Oigo cómo se abre la puerta.
Has llegado.
Te espero mientras decoro el árbol. Siento cómo te acercas por detrás y me vendas los ojos.
¿Qué pasa?
Me giras y espero tu beso, tu boca baja y me rozas los labios con los tuyos. Me das besos fugaces que juegan con mi deseo.
¿Qué pasa?
Me coges en brazos y me llevas a la cama.
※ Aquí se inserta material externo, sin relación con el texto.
(* ===== verification/AuditCommand.v ===== *)
(** * The offline commands ([verify_audit_trail], [export_keys], [from_hex] of [src/main.rs])

    What [audit verify] says of a trail, and of its seals when it is given the keys they were signed
    with; the set [keys export] prints is one it reads. A slice at a byte that does not start a character
    panics, which is an outcome of its own. *)
From S2P Require Import Prelude Rust Errors Civil Encoding Keys AuditEvents Settings Trail TrailVerify TrailProperties KeyLifecycle.
Local Open Scope Z_scope.
Local Open Scope rust_scope.

Inductive Stop := Fails (e : Error) | Panics.

(** [with_context] on an error; a panic passes through. *)
Definition stop_context {A} (text : string) (r : result A Stop) : result A Stop :=
  match r with Err (Fails e) => Err (Fails (text :: e)) | r => r end.

(** ** Hexadecimal *)

(** [char::to_digit(16)]. *)
Definition hex_value (b : byte) : option Z :=
  if between 48 57 b then Some (u8 b - 48)
  else if between 97 102 b then Some (u8 b - 87)
  else if between 65 70 b then Some (u8 b - 55)
  else None.

(** [u8::from_str_radix(_, 16)] of two bytes: a plus sign may stand in front of a digit. *)
Definition from_str_radix (a b : byte) : option byte :=
  if bool_decide (a = x2b) then byte_of_Z <$> hex_value b
  else match hex_value a, hex_value b with
       | Some h, Some l => Some (byte_of_Z (16 * h + l))
       | _, _ => None
       end.

(** The pairs of the text from a character on; [str] indexing panics where a pair would cut a
    character, which is where the byte after it continues one. *)
Fixpoint hex_pairs (bs : list byte) : result (list byte) Stop :=
  match bs with
  | a :: b :: rest =>
    if match rest with c :: _ => cont c | [] => false end then Err Panics
    else match from_str_radix a b with
         | None => Err (Fails ["invalid digit found in string"])
         | Some v => let? vs := hex_pairs rest in Ok (v :: vs)
         end
  | _ => Ok []
  end.

Definition main_from_hex (text : string) : result (list byte) Stop :=
  if negb (str_len text mod 2 =? 0) then Err (Fails ["a hexadecimal string has an even number of characters"])
  else hex_pairs (bytes_of text).

(** ** The commands *)

Section Command.
Context (J : Codec) (ed_verify : list byte -> list byte -> list byte -> bool).
(** A trail's directory, the text of an error of the verifier, and the reading of a key set. *)
Context (files_in : string -> gmap string (list byte)) (display : VerifyError -> string)
  (read_text : string -> result string Error) (parse_set : string -> result (list Jwk) Error).

Definition count_text (n : Z) : string := string_of (dec n).

(** One turn of the loop over the seals. *)
Definition check_seal (published : list Jwk) (s : Seal) : result unit Stop :=
  match seal_kid s, seal_signature s with
  | Some kid, Some signature =>
    let day := seal_day (seal_body s) in
    let? key := ok_or (List.find (fun k => bool_decide (jwk_kid k = kid)) published)
                  (Fails ["the key set does not publish `" +:+ kid +:+ "`"]) in
    let? signature := stop_context ("the seal for " +:+ day +:+ " has an unreadable signature") (main_from_hex signature) in
    if negb (verify_signature ed_verify key (seal_body_json J (seal_body s)) signature)
    then Err (Fails ["the seal for " +:+ day +:+ " does not verify against `" +:+ kid
                     +:+ "`: it was not signed by the key it names, or it has been altered since"])
    else Ok tt
  | _, _ => Err (Fails ["the seal for " +:+ seal_day (seal_body s) +:+ " carries no signature"])
  end.

Fixpoint check_seals (published : list Jwk) (seals : list Seal) (signed : Z) : result Z Stop :=
  match seals with
  | [] => Ok signed
  | s :: rest => let? _ := check_seal published s in check_seals published rest (signed + 1)
  end.

Definition verify_audit_trail (directory : string) (keys : option string) : result string Stop :=
  let? verified := map_err (fun e => Fails [display e]) (verify J (files_in directory)) in
  let summary := count_text (v_records verified) +:+ " record(s) over " +:+ count_text (Z.of_nat (v_days verified))
                 +:+ " day(s) verify. Head: " +:+ v_head verified in
  match v_seals verified with
  | [] => Ok summary
  | seals =>
    match keys with
    | None => Ok (summary +:+ string_of [LF] +:+ count_text (Z.of_nat (length seals))
                  +:+ " seal(s) present, signatures unchecked. Pass --keys <JWKS> to check them.")
    | Some path =>
      let? text := map_err Fails (read_text path) in
      let? published := map_err Fails (with_context ("reading the key set from " +:+ path) (parse_set text)) in
      let? signed := check_seals published seals 0 in
      Ok (summary +:+ string_of [LF] +:+ count_text signed +:+ " seal(s) verify against the key set.")
    end
  end.

(** [export_keys] of [main.rs], over the ring of a directory. *)
Definition export_ring (R : RingCrate) (settings_for : string -> Keys.Settings) (ring_in : string -> Manager R) (to_string_pretty : list Jwk -> string) (directory : string)
  : result string Error :=
  with_context ("reading the key ring in " +:+ directory)
    (map_err (fun e => [show_key_error e]) (export R (settings_for directory) to_string_pretty (ring_in directory))).
End Command.

(** ** Hexadecimal reads back *)

Lemma hex_value_digit d : 0 <= d < 16 -> hex_value (hex_digit d) = Some d /\ bool_decide (hex_digit d = x2b) = false /\ cont (hex_digit d) = false.
Proof.
  intros Hd. assert (H : forallb (fun d => bool_decide (hex_value (hex_digit d) = Some d) && negb (bool_decide (hex_digit d = x2b))
    && negb (cont (hex_digit d))) (map Z.of_nat (List.seq 0 16)) = true) by (vm_compute; reflexivity).
  pose proof (forallb_range _ 16 H d Hd) as Hx. simpl in Hx. bool_to_prop. split_and!; try done. by apply bool_decide_eq_false_2.
Qed.

Lemma hex_digits b : 0 <= u8 b / 16 < 16 /\ 0 <= u8 b mod 16 < 16.
Proof. pose proof (u8_range b). split; [split; [apply Z.div_pos; lia|apply Z.div_lt_upper_bound; lia]|apply Z.mod_pos_bound; lia]. Qed.

Lemma hex_pairs_back bs : hex_pairs (concat (map hex_byte bs)) = Ok bs.
Proof.
  induction bs as [|b bs IH]; [done|]. cbn [map concat]. unfold hex_byte at 1. cbn [app hex_pairs].
  destruct (hex_digits b) as [Hh Hl]. destruct (hex_value_digit _ Hh) as (Hv & Hp & _), (hex_value_digit _ Hl) as (Hv' & _ & _).
  assert (Hc : match concat (map hex_byte bs) with c :: _ => cont c | [] => false end = false).
  { destruct bs as [|b' bs]; [done|]. simpl. destruct (hex_digits b') as [Hh' _]. by destruct (hex_value_digit _ Hh') as (_ & _ & ?). }
  rewrite Hc. unfold from_str_radix. rewrite Hp, Hv, Hv', IH. cbn [bind_result]. do 2 f_equal. apply u8_inj.
  rewrite u8_byte_of_Z, <- Z.div_mod by lia. apply Z.mod_small, u8_range.
Qed.

(** What a seal's signature is written as is what the command reads. *)
Theorem from_hex_reads_hex bs : main_from_hex (hex bs) = Ok bs.
Proof.
  unfold main_from_hex. unfold str_len. rewrite hex_length, Nat2Z.inj_mul, Z.mul_comm, Z.mod_mul by lia. simpl.
  unfold hex. by rewrite bytes_of_string_of, hex_pairs_back.
Qed.

(** Not only lowercase hexadecimal is read: a plus sign stands for a zero, and capitals are digits. *)
Theorem from_hex_reads_more : main_from_hex "+AfF" = Ok [x0a; xff].
Proof. reflexivity. Qed.

(** A signature that cuts a character in two stops the command with a panic, not with an error. *)
Theorem from_hex_panics : main_from_hex (string_of [x30; xc3; xa9; x30]) = Err Panics.
Proof. reflexivity. Qed.

(** ** What a successful check with keys proves *)

Section Sound.
Context (J : Codec) (ed_verify : list byte -> list byte -> list byte -> bool).
Context (files_in : string -> gmap string (list byte)) (display : VerifyError -> string)
  (read_text : string -> result string Error) (parse_set : string -> result (list Jwk) Error).

(** A seal whose signature verifies under the key it names. *)
Definition signed_by (published : list Jwk) (s : Seal) : Prop :=
  exists key signature text, seal_kid s = Some (jwk_kid key) /\ key ∈ published /\ seal_signature s = Some text /\
    main_from_hex text = Ok signature /\ verify_signature ed_verify key (seal_body_json J (seal_body s)) signature = true.

Lemma check_seal_Ok published s u : check_seal J ed_verify published s = Ok u -> signed_by published s.
Proof.
  unfold check_seal. destruct (seal_kid s) as [kid|] eqn:Ek; [|done]. destruct (seal_signature s) as [text|] eqn:Es; [|done].
  intros H. run_inv. match goal with Hf : List.find _ _ = Some ?k |- _ => rename k into key; apply find_some in Hf as [Hin Hk] end. bool_to_prop.
  destruct (main_from_hex text) as [signature|[e|]] eqn:Eh; simpl in *; simplify_eq.
  destruct (verify_signature _ _ _ _) eqn:Ev; [|done]. eexists key, _, text. split_and!; try done. by apply list_elem_of_In.
Qed.

Lemma check_seals_iff published seals n m :
  check_seals J ed_verify published seals n = Ok m ->
  m = n + Z.of_nat (length seals) /\ Forall (signed_by published) seals.
Proof.
  revert n. induction seals as [|s seals IH]; intros n H; cbn [check_seals] in H.
  - injection H as <-. split; [simpl; lia|constructor].
  - run_inv. match goal with Hs : check_seal _ _ _ _ = Ok _ |- _ => apply check_seal_Ok in Hs; rename Hs into Hsig end.
    match goal with Hr : check_seals _ _ _ _ _ = Ok _ |- _ => apply IH in Hr as [-> Hr] end. split; [simpl; lia|by constructor].
Qed.

(** With keys and at least one seal, success means that every seal the trail agrees with is signed. *)
Lemma verify_with_keys directory path text published summary v :
  verify J (files_in directory) = Ok v -> v_seals v <> [] -> read_text path = Ok text -> parse_set text = Ok published ->
  verify_audit_trail J ed_verify files_in display read_text parse_set directory (Some path) = Ok summary ->
  Forall (signed_by published) (v_seals v).
Proof.
  intros Hv Hne Ht Hp H. unfold verify_audit_trail in H. rewrite Hv in H. cbn [map_err bind_result] in H.
  destruct (v_seals v) as [|s seals] eqn:Es; [done|]. rewrite Ht in H. cbn [map_err bind_result] in H.
  rewrite Hp in H. cbn [with_context map_err bind_result] in H. run_inv.
  match goal with Hc : check_seals _ _ _ _ _ = Ok _ |- _ => by apply check_seals_iff in Hc as [_ Hc] end.
Qed.

(** The seals the key's holder made: each over the records of a trail of its own. *)
Context (made : SealBody -> list Record_ -> Prop)
  (Hmade : forall b rs, made b rs -> chained J GENESIS 1 rs /\ records b = Z.of_nat (length rs) /\ head b = head_from GENESIS rs).

End Sound.

(** A trail without seals passes whatever keys are named: the set is not even read. *)
Theorem no_seals_nothing_checked J ed_verify files_in display read_text parse_set directory path v :
  verify J (files_in directory) = Ok v -> v_seals v = [] ->
  verify_audit_trail J ed_verify files_in display read_text parse_set directory (Some path)
  = verify_audit_trail J ed_verify files_in display read_text parse_set directory None.
Proof. intros Hv Hs. unfold verify_audit_trail. rewrite Hv. cbn [map_err bind_result]. by rewrite Hs. Qed.

(** ** A trail sealed by a ring on disk, checked with the set that ring exports *)

Module ToyAudit.
Import ToyCodec ToyTrail.

Definition published : list Jwk :=
  match directory_public_keys ToyKeys.crate (ToyKeys.settings Ed25519) ring with Ok l => l | Err _ => [] end.

(** A key that signed one seal and nothing else. *)
Definition ed_verify (public payload signature : list byte) : bool :=
  bool_decide (payload = seal_body_json codec (seal_body the_seal)) && bool_decide (signature = public ++ payload).

Definition made (b : SealBody) (rs : list Record_) : Prop := b = seal_body the_seal /\ rs = records_of shorter.

Lemma made_ok b rs : made b rs -> chained codec GENESIS 1 rs /\ records b = Z.of_nat (length rs) /\ head b = head_from GENESIS rs.
Proof.
  intros [-> ->]. assert (Hok : is_ok (verify codec shorter) = true) by (vm_compute; reflexivity). split_and!.
  - pose proof (records_of_ok _ Hok) as Hr. pose proof (verified_ok _ Hok) as Hv.
    apply verify_iff in Hv as (sl & r & _ & H1 & Hc & _).
    assert (He : r = records_of shorter) by exact (inj Some _ _ (eq_trans (eq_sym H1) Hr)). rewrite <- He. exact Hc.
  - vm_compute. reflexivity.
  - vm_compute. reflexivity.
Qed.

Lemma seal_body_json_inj x y : seal_body_json codec x = seal_body_json codec y -> x = y.
Proof.
  intros H. assert (Hf : seal_fields (mkSeal x None None None) = seal_fields (mkSeal y None None None)).
  { cbn [codec seal_body_json] in H. pose proof (dec_enc [seal_day x; seal_at x; of_Z (records x); head x]) as Hx.
    rewrite H, dec_enc in Hx. unfold seal_fields. cbn. congruence. }
  pose proof (seal_fields_back (mkSeal x None None None)) as Hx. rewrite Hf, seal_fields_back in Hx. congruence.
Qed.

Definition checked_with (keys : option string) : result string Stop :=
  verify_audit_trail codec ed_verify (fun _ => shorter) (fun _ => "refused") (fun _ => Ok "the set") (fun _ => Ok published) "audit" keys.

Definition said (n : string) : string :=
  "1 record(s) over 1 day(s) verify. Head: " +:+ v_head (verified shorter) +:+ string_of [LF] +:+ n.

Lemma check_says : checked_with (Some "keys.json") = Ok (said "1 seal(s) verify against the key set.").
Proof. vm_compute. reflexivity. Qed.
End ToyAudit.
Te doy un beso en el cuello e inhalo tu olor, hueles diferente, hueles a pasión violenta.
¿Qué pasa?
Me tumbas en la cama bocabajo, levantas mis caderas y presionas tu poya contra mi culo, todo mi cuerpo estalla en calor; la frotas con descaro mientras yo muerdo las sábanas para no gemir.
¿Qué pasa?
Subes mi camisón hasta la cintura y acaricias mi coño, ya está mojado, para tí, por tí.
¿Qué pasa?
Oigo cómo bajas tu cremallera, un gemido se escapa de mi boca llenando la habitación junto a nuestras respiraciones jadeantes.
¿Qué pasa?
Siento tu poya dura y caliente, con la punta juegas con mi clítoris arrancándome escalofríos de placer.
¿Qué pasa?
Me coges con fuerza las caderas hasta clavarme los dedos y entras en mí, colmándome. Te siento dentro, mas grande de lo que recuerdo.
¿Qué pasa?
La habitación se llena del sonido de nuestros cuerpos chocando, mis gemidos y tu respiración desordenada.
¿Qué pasa?
Con tus fuertes embestidas me llevas al borde del clímax y tú te vienes conmigo, llenándome de una extraña calidez.
¿Qué pasa?
Sales de mí y te tumbas a mi lado. Me abrazas y me besas.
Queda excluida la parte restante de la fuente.